- Opening Delimiter -

(** An operation that gives out no index but sequence numbers, in range. *)
Record renumbers (q q' : SendQ) : Prop := {
  renumbers_reliable : reliable_frame_index q' = reliable_frame_index q;
  renumbers_sequenced : sequenced_frame_indexes q' = sequenced_frame_indexes q;
  renumbers_ordered : ordered_frame_indexes q' = ordered_frame_indexes q;
  renumbers_compound : compound_id q' = compound_id q;
  renumbers_stamped : stamped q -> stamped q';
}.

#[export] Instance renumbers_preorder : PreOrder renumbers.
Proof. split; [by intros q; split|]. intros q1 q2 q3 [] []. split; try congruence. auto. Qed.

Lemma next_in_range v : in_range 24 (next v).
Proof. unfold in_range. pose proof (next_range v). lia. Qed.

#[export] Hint Resolve next_in_range : core.

Section Renumbers.
Context {feat : Features} {usort : UnstableSort}.
Implicit Types (q : SendQ) (p : Sent) (f : FrameSetPacket) (out : list FrameSetPacket).

(** A change of other fields. *)
Ltac renumbers_fields := split; (reflexivity || (intros [? ?]; split; simpl; auto)).

Lemma stamped_sent q items :
  Forall numbered_entry items -> stamped q -> stamped (q <| sent_packet := items |>).
Proof. by intros ? [? _]. Qed.

Lemma map_renumbers q (g : Sent -> Sent) :
  (forall p, numbered_entry p -> numbered_entry (g p)) ->
  renumbers q (q <| sent_packet := map g (sent_packet q) |>).
Proof.
  intros Hg. split; try done. intros [Hs Hf]. apply stamped_sent; [|done].
  apply Forall_fmap. by eapply list.Forall_impl.
Qed.

Lemma fewer_renumbers q items :
  (forall p, p ∈ items -> p ∈ sent_packet q) -> renumbers q (q <| sent_packet := items |>).
Proof.
  intros Hi. split; try done. intros [Hs Hf]. apply stamped_sent; [|done].
  apply list.Forall_forall. intros p Hp. by eapply list.Forall_forall; [|apply Hi].
Qed.

(** A loop over the flight. *)
Definition renumbers_item (loop_body : Sent -> SendQ -> Sent * SendQ) : Prop :=
  forall p q, renumbers q (loop_body p q).2 /\
    (in_range 24 (sequence_number q) -> numbered_entry p -> numbered_entry (loop_body p q).1).

Lemma for_items_renumbers loop_body items q :
  renumbers_item loop_body -> stamped q -> Forall numbered_entry items ->
  renumbers q (for_items loop_body items q).2 /\
  Forall numbered_entry (for_items loop_body items q).1.
Proof.
  intros Hb. revert q. induction items as [|p items IH]; intros q Hq Hi; cbn [for_items]; [done|].
  apply list.Forall_cons in Hi as [Hp Hi]. destruct (Hb p q) as [Hr Hn].
  destruct (loop_body p q) as [p' q1]. cbn [fst snd] in *.
  destruct (IH q1 (renumbers_stamped _ _ Hr Hq) Hi) as [Hr2 Hi2].
  destruct (for_items loop_body items q1) as [items' q2]. cbn [fst snd] in *.
  split; [by transitivity q1|]. constructor; [|done]. apply Hn; [apply Hq|done].
Qed.

Lemma for_items_counters loop_body items q :
  renumbers_item loop_body ->
  let q' := (for_items loop_body items q).2 in
  reliable_frame_index q' = reliable_frame_index q /\
  sequenced_frame_indexes q' = sequenced_frame_indexes q /\
  ordered_frame_indexes q' = ordered_frame_indexes q /\ compound_id q' = compound_id q.
Proof.
  intros Hb. revert q. induction items as [|p items IH]; intros q; cbn [for_items]; [done|].
  destruct (Hb p q) as [[] _]. destruct (loop_body p q) as [p' q1]. cbn [fst snd] in *.
  specialize (IH q1). destruct (for_items loop_body items q1) as [items' q2]. simpl in *.
  destruct IH as (? & ? & ? & ?). split_and!; congruence.
Qed.

Lemma each_sent_renumbers loop_body q :
  renumbers_item loop_body -> renumbers q (each_sent loop_body q).
Proof.
  intros Hb. unfold each_sent. pose proof (for_items_counters loop_body (sent_packet q) q Hb) as Hc.
  pose proof (for_items_renumbers loop_body (sent_packet q) q Hb) as Hr.
  destruct (for_items loop_body (sent_packet q) q) as [items q']. simpl in Hc, Hr.
  destruct Hc as (? & ? & ? & ?). split; try done. intros Hq.
  destruct Hr as [Hr Hi]; [done|apply Hq|]. apply stamped_sent; [done|]. by apply Hr.
Qed.

Lemma resequence_renumbers : renumbers_item resequence.
Proof. intros p q. split; [renumbers_fields|done]. Qed.
Lemma message_parts_wf r buf channel owned q n :
  in_range 16 (mtu q) -> accepts q r (zlen buf) -> rel_b r = true ->
  ChannelIndexes.get (ordered_frame_indexes q) channel = serial n ->
  message_wf n (mk_message r channel buf (message_parts r buf channel owned q)).
Proof.
  intros Hm (H60 & Hfit & Hcount & _) Hr Hn. unfold message_parts, frames_needed in *. unfold in_range in Hm.
  destruct (bool_decide (r = Reliability.ReliableOrdered) && (mtu q - 60 <? zlen buf)) eqn:E.
  - apply andb_true_iff in E as [->%bool_decide_eq_true_1 El]. b2p.
    assert (splittable q buf) as Hs by (split; lia || done).
    assert (forall f, f ∈ fragments_of buf owned channel q -> reliability f = Ok Reliability.ReliableOrdered /\
      order_channel f = channel /\ ordered_frame_index f = serial n /\ is_fragment f = true) as Hf.
    { intros f [i Hi]%list_elem_of_lookup. apply fragments_of_lookup in Hi as (c & x & _ & _ & ->); [|done]. by rewrite <- Hn. }
    split; simpl; try done.
    + intros f ?%Hf. tauto.
    + intros _ f ?%Hf. tauto.
    + right. split; [done|]. split; [eexists; by apply fragments_message|].
      split; [intros f ?%Hf; tauto|by apply fragments_concat].
  - assert (zlen buf <= mtu q - 60) as Hlen.
    { destruct Hfit as [->|?]; [|done]. rewrite bool_decide_eq_true_2 in E by done. simpl in E. blia. }
    destruct (whole_frame_facts r buf channel owned q) as (_ & Hd & _); [lia|].
    split; simpl; try done.
    + intros f ->%list_elem_of_singleton. by destruct r.
    + intros -> f ->%list_elem_of_singleton. by rewrite <- Hn.
    + left. eexists. split; [done|]. split; [by destruct r|]. by destruct r.
Qed.
(** What an accepted message adds to the queue. *)
Lemma insert_parts r buf channel owned q q' :
  sendq_inv q -> insert_payload r buf channel owned q = (Ok tt, q') ->
  accepts q r (zlen buf) /\ forall f, f ∈ holdings q' -> relb f = true ->
    f ∈ holdings q \/ (rel_b r = true /\ f ∈ message_parts r buf channel owned q).
Proof.
  intros Hq H. pose proof (inv_bytes _ _ Hq) as [Hb _].
  destruct (insert_payload_cases r buf channel owned q Hb) as [(_ & E)|(Hacc & q1 & E & Hk)];
    rewrite H in E; [discriminate|]. injection E as <-. split; [done|]. intros f.
  rewrite (keeps_holdings _ _ Hk). change (holdings (?x <| buffered_bytes := _ |>)) with (holdings x).
  rewrite <- parts_body. unfold message_parts. destruct (_ && _) eqn:E.
  - apply andb_true_iff in E as [->%bool_decide_eq_true_1 _].
    assert (holdings (admit_fragments buf owned channel q) ≡ₚ
            map body (fragments_of buf owned channel q) ++ holdings q) as ->
      by (symmetry; apply holdings_push_perm).
    intros [?|?]%elem_of_app _; auto.
  - destruct (rel_b r) eqn:Er.
    + assert (holdings (admit_whole (whole_frame r buf channel owned q) q) ≡ₚ
        map body [whole_frame r buf channel owned q <| Frame.reliable_frame_index := reliable_frame_index q |>] ++ holdings q) as ->.
      { symmetry. unfold admit_whole. rewrite relb_whole, Er. apply holdings_push_perm. }
      intros [?|?]%elem_of_app _; auto.
    + destruct (admit_whole_frame (whole_frame r buf channel owned q) q) as (i & Hp & _). rewrite Hp.
      intros [->|?]%elem_of_cons Hf; [|auto]. rewrite relb_body in Hf.
      change (relb (whole_frame r buf channel owned q) = true) in Hf. rewrite relb_whole in Hf. congruence.
Qed.
Lemma batch_capacity_room q r lengths :
  (forall s, scheduler q = Some s -> SendOptions.valid (options s)) ->
  0 <= buffered_bytes q <= MAX_BUFFERED_BYTES -> Forall (fun len => 0 <= len) lengths ->
  has_batch_capacity q r lengths = Ok true ->
  buffered_bytes q + batch_bytes q r lengths <= MAX_BUFFERED_BYTES /\ Forall (admissible q r) lengths.
Proof.
  intros Hv Hb Hl H. unfold has_batch_capacity in H.
  destruct (batch_required q r lengths 0) as [n|e] eqn:E; [|discriminate]. simpl in H.
  apply batch_required_ok in E as (-> & Hall & Hmax). split; [|done].
  assert (0 <= batch_bytes q r lengths) as Hpos.
  { apply sumZ_nonneg. intros len Hin. rewrite list.Forall_forall in Hall, Hl.
    apply reserved_bytes_nonneg; [apply (Hall len Hin)|by apply Hl]. }
  unfold MAX_BUFFERED_BYTES in Hmax. specialize (Hmax ltac:(lia)).
  rewrite Z.add_0_l in *.
  assert (0 <= batch_bytes q r lengths <= MAX_BUFFERED_BYTES) as Hrange by (unfold MAX_BUFFERED_BYTES; lia).
  destruct send_policy; [|injection H as H; by apply high_water_room].
  unfold has_batch_required_capacity in H. case_if_in H; [discriminate|]. by apply (reserved_room q r).
Qed.

(** The payloads of the frames, joined. *)
Definition payload_of (fs : list FrameSetPacket) : list Z :=
  concat (map (fun f => FramePayload.deref (data f)) fs).

(** Messages that fit together are all admitted. *)
Lemma insert_messages_ok r messages channel owned q :
  sendq_inv q -> in_range 16 (mtu q) ->
  Forall (fun m => admissible q r (zlen m) /\ (r = Reliability.ReliableOrdered \/ zlen m <= mtu q - 60)) messages ->
  buffered_bytes q + batch_bytes q r (map (fun m => zlen m) messages) <= MAX_BUFFERED_BYTES ->
  exists q' fss, insert_messages r messages channel owned q = (Ok tt, q') /\ sendq_inv q' /\ mtu q' = mtu q /\
    buffered_bytes q' = buffered_bytes q + batch_bytes q r (map (fun m => zlen m) messages) /\
    holdings q' ≡ₚ map body (concat fss) ++ holdings q /\ map payload_of fss = messages.
Proof.
  revert q. induction messages as [|m messages IH]; intros q Hq Hm Hall Hroom.
  { exists q, []. simpl. do 3 (split; [done|]). split; [unfold batch_bytes; simpl; lia|done]. }
  inversion Hall as [|? ? [[Hmtu Hfr] Hfit] Hall']; subst. cbn [insert_messages].
  pose proof (inv_bytes _ _ Hq) as [Hb _].
  assert (0 <= batch_bytes q r (map (fun m => zlen m) messages)) as Hpos.
  { apply sumZ_nonneg. intros len (m' & -> & _)%list_elem_of_fmap. apply reserved_bytes_nonneg; [done|lia]. }
  unfold batch_bytes in Hroom, Hpos |- *. cbn [map sumZ foldr] in Hroom |- *.
  fold (sumZ (reserved_bytes q r) (map (fun m => zlen m) messages)) in Hroom |- *.
  destruct (insert_payload_cases r m channel owned q Hb) as [(Hn & _)|(_ & q1 & E & _)].
  { exfalso. apply Hn. split; [done|]. split; [done|]. split; [done|]. unfold reserved_bytes at 1 in Hroom. lia. }
  erewrite SE_bind_ok by (exact E).
  destruct (insert_adds r m channel owned q q1 Hq Hm E) as (fs & Hh & _ & Hp & _ & Eb).
  pose proof (insert_payload_inv r m channel owned q Hq Hm) as Hq1. rewrite E in Hq1. simpl in Hq1.
  pose proof (insert_payload_mtu r m channel owned q Hq) as Em. rewrite E in Em. simpl in Em.
  assert (forall len, reserved_bytes q1 r len = reserved_bytes q r len) as Er
    by (intros; unfold reserved_bytes, frames_needed; by rewrite Em).
  destruct (IH q1) as (q' & fss & E' & Hq' & Em' & Eb' & Hh' & Hp'); [done|congruence| | |].
  - unfold admissible, frames_needed. rewrite Em. exact Hall'.
  - unfold batch_bytes. rewrite (sumZ_ext _ (reserved_bytes q r)) by (intros; apply Er). rewrite Eb. lia.
  - exists q', (fs :: fss). split; [done|]. split; [done|]. split; [congruence|]. split.
    + rewrite Eb', Eb. unfold batch_bytes. rewrite (sumZ_ext _ (reserved_bytes q r)) by (intros; apply Er). lia.
    + simpl. rewrite Hh', Hh, map_app, Hp'. unfold payload_of at 1. rewrite Hp. split; [solve_Permutation|done].
Qed.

- Closing Delimiter -

### [PROBLEM TO WORK ON]
Report how many lines in the material above include "admissible", and give no other words.

### [EXPECTED ANSWER]
3